**Task description:** Produce an exact copy of the lines from the line containing "Theorem hnsw_build_search vectors" through the last line of the entries below, and only those lines.

[[ Data for processing open ]]

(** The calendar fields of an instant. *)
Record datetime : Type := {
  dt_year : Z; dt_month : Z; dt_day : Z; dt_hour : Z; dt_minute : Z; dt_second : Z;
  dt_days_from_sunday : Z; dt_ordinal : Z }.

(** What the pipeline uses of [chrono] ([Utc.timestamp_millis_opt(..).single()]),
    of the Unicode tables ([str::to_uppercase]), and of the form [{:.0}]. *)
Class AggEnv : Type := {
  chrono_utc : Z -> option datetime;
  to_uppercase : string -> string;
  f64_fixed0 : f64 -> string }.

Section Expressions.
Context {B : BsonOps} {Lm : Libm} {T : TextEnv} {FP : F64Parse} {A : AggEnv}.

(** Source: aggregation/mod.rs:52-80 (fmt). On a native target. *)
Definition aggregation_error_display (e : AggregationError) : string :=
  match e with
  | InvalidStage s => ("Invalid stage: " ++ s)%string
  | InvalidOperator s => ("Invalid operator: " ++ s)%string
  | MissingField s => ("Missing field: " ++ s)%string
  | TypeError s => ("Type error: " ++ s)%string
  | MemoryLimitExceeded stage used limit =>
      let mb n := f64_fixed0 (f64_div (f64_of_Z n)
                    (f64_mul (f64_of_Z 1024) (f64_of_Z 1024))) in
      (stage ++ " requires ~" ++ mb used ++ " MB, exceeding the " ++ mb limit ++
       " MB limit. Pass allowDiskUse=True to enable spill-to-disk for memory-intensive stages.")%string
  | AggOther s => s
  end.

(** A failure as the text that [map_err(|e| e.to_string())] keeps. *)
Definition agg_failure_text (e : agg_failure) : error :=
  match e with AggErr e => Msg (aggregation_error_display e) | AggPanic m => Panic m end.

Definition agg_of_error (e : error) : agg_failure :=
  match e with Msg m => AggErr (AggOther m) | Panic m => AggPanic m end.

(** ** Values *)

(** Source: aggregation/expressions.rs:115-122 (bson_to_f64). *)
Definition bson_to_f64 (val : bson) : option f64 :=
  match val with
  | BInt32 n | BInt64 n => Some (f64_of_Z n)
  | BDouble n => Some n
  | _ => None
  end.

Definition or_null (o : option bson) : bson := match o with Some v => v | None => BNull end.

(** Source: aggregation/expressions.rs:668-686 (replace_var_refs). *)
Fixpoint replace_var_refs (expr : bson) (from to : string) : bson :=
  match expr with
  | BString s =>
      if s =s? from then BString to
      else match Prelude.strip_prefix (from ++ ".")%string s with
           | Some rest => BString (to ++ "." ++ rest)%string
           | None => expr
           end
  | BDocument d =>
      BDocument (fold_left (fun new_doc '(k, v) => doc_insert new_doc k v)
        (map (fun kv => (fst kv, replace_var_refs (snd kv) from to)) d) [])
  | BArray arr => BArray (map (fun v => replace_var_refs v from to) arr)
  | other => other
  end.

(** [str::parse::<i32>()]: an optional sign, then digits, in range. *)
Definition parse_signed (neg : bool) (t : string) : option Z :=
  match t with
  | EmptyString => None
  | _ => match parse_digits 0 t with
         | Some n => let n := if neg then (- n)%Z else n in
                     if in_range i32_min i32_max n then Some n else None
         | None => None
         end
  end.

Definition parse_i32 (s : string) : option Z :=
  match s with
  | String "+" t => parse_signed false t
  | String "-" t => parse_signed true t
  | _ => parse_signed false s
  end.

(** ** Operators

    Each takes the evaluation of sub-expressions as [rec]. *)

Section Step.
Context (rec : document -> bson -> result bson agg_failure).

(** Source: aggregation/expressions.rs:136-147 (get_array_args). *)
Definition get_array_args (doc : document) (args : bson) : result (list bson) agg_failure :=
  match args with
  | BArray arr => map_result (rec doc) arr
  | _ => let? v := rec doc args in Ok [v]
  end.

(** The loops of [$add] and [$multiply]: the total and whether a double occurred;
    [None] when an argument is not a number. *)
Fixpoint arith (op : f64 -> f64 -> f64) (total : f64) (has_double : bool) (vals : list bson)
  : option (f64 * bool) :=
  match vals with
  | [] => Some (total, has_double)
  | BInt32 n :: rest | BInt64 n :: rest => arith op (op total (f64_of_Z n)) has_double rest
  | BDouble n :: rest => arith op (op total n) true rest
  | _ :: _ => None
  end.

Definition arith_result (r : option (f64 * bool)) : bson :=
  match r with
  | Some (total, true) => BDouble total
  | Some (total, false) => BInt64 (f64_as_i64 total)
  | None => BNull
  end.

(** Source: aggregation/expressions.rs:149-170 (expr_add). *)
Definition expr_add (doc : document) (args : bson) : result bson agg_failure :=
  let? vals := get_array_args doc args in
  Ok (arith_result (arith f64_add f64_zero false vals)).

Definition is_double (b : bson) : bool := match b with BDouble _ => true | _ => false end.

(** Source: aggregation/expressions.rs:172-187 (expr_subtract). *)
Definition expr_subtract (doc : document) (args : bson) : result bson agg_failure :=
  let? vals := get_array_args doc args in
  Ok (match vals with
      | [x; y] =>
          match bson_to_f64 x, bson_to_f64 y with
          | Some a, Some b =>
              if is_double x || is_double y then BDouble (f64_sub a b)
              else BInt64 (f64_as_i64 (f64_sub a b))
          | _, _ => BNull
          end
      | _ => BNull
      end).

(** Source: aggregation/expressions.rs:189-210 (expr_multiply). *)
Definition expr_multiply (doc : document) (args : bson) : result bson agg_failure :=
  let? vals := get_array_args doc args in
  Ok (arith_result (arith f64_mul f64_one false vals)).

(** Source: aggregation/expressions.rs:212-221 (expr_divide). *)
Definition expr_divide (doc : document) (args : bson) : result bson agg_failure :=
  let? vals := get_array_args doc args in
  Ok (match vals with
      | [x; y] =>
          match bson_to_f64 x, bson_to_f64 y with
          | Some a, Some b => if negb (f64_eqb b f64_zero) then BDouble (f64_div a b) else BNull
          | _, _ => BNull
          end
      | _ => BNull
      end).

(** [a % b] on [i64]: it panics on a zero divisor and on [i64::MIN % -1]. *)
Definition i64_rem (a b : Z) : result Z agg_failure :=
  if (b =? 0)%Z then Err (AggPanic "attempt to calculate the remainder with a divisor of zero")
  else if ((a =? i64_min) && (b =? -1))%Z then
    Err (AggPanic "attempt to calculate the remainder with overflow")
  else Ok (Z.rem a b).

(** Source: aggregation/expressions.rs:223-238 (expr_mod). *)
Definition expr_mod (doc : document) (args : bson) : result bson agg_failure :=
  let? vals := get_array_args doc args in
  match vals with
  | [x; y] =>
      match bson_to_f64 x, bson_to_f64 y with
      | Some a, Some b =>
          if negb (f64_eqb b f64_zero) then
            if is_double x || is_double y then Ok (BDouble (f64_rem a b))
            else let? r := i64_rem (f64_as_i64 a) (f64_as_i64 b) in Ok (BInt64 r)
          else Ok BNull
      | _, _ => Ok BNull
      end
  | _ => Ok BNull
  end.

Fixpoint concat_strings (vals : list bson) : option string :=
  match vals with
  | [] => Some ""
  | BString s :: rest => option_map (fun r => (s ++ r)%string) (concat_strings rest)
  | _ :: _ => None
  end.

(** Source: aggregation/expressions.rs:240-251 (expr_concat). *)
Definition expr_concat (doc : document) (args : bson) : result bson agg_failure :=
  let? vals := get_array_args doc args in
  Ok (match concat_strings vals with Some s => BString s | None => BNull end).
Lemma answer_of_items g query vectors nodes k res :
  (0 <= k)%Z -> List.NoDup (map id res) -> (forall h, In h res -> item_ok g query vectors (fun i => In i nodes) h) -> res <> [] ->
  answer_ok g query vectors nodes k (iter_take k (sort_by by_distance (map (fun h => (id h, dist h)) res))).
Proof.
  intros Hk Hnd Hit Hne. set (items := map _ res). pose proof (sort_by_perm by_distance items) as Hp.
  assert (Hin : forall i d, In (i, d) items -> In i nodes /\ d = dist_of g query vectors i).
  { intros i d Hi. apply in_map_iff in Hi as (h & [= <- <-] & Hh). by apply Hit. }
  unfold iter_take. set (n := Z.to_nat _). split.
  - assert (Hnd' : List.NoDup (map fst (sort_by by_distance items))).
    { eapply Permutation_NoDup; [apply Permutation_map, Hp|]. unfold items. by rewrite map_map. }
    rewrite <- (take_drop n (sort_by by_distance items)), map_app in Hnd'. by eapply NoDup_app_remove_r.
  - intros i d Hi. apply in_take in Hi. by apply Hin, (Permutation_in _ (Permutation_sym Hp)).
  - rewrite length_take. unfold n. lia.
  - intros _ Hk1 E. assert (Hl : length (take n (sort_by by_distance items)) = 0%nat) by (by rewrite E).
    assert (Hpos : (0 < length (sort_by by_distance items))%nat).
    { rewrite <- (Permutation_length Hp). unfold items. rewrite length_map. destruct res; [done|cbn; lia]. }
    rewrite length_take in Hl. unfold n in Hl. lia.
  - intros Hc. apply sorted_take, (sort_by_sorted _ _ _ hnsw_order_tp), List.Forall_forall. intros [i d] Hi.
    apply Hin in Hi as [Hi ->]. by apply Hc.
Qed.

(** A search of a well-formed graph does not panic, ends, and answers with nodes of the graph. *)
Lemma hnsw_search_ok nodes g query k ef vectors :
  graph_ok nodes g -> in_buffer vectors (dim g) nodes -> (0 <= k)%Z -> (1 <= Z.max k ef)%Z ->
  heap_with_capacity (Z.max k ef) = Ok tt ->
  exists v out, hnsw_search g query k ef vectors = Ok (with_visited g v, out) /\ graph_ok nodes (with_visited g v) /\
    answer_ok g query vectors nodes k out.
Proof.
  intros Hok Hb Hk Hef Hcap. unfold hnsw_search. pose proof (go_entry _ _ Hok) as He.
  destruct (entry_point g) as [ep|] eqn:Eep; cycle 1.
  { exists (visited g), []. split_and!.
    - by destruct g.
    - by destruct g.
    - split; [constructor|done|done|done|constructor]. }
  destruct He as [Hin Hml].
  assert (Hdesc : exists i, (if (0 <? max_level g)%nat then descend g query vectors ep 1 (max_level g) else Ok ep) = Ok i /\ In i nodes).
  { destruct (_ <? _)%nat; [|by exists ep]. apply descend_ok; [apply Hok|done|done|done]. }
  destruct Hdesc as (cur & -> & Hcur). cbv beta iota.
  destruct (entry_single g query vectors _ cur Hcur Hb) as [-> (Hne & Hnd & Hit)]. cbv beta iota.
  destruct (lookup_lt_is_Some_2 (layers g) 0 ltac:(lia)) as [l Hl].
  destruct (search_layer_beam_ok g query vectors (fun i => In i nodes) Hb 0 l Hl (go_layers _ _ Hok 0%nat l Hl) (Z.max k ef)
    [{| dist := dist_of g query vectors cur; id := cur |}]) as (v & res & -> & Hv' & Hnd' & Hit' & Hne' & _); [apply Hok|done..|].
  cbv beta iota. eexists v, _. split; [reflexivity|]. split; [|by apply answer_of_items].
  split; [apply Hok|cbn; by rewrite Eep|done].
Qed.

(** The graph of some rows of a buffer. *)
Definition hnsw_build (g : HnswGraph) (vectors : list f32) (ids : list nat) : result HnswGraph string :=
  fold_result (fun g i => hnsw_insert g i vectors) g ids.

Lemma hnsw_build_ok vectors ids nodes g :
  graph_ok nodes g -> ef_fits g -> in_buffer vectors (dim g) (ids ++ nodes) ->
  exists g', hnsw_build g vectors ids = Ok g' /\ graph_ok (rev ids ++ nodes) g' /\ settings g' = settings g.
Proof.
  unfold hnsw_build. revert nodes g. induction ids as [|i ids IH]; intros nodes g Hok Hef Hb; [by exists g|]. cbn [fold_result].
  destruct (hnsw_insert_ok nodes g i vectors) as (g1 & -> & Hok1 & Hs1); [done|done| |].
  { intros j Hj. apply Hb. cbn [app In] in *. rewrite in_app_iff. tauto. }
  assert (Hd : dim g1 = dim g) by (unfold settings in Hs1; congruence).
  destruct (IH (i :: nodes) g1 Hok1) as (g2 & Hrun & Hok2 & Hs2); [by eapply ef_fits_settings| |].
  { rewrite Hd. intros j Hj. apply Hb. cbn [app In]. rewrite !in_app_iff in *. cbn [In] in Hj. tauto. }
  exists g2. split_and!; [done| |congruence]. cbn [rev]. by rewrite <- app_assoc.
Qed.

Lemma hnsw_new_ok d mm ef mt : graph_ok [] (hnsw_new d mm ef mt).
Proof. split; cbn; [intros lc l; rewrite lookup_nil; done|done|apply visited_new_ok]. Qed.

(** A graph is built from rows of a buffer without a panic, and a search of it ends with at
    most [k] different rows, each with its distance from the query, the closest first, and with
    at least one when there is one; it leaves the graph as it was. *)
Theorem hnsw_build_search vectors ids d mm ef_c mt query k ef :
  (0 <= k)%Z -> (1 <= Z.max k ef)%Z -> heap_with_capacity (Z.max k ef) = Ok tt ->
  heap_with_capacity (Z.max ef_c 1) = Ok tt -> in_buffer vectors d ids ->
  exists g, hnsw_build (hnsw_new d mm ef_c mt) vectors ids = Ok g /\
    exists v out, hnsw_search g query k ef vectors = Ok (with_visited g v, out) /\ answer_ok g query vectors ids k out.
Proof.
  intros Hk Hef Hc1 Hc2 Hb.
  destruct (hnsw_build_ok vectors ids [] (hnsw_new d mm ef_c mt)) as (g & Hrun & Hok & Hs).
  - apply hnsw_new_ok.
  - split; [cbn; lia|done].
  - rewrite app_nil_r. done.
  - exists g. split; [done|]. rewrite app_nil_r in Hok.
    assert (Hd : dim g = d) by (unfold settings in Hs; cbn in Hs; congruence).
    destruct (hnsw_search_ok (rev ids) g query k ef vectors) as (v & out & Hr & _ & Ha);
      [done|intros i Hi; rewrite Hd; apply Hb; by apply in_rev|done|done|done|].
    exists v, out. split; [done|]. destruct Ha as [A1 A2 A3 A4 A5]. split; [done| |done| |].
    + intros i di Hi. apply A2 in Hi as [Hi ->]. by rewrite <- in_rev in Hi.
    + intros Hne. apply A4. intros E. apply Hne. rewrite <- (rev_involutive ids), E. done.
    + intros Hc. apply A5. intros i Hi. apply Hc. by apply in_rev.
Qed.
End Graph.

[[ Data for processing closed ]]

**Exercise response:**
Theorem hnsw_build_search vectors ids d mm ef_c mt query k ef :
  (0 <= k)%Z -> (1 <= Z.max k ef)%Z -> heap_with_capacity (Z.max k ef) = Ok tt ->
  heap_with_capacity (Z.max ef_c 1) = Ok tt -> in_buffer vectors d ids ->
  exists g, hnsw_build (hnsw_new d mm ef_c mt) vectors ids = Ok g /\
    exists v out, hnsw_search g query k ef vectors = Ok (with_visited g v, out) /\ answer_ok g query vectors ids k out.
Proof.
  intros Hk Hef Hc1 Hc2 Hb.
  destruct (hnsw_build_ok vectors ids [] (hnsw_new d mm ef_c mt)) as (g & Hrun & Hok & Hs).
  - apply hnsw_new_ok.
  - split; [cbn; lia|done].
  - rewrite app_nil_r. done.
  - exists g. split; [done|]. rewrite app_nil_r in Hok.
    assert (Hd : dim g = d) by (unfold settings in Hs; cbn in Hs; congruence).
    destruct (hnsw_search_ok (rev ids) g query k ef vectors) as (v & out & Hr & _ & Ha);
      [done|intros i Hi; rewrite Hd; apply Hb; by apply in_rev|done|done|done|].
    exists v, out. split; [done|]. destruct Ha as [A1 A2 A3 A4 A5]. split; [done| |done| |].
    + intros i di Hi. apply A2 in Hi as [Hi ->]. by rewrite <- in_rev in Hi.
    + intros Hne. apply A4. intros E. apply Hne. rewrite <- (rev_involutive ids), E. done.
    + intros Hc. apply A5. intros i Hi. apply Hc. by apply in_rev.
Qed.
End Graph.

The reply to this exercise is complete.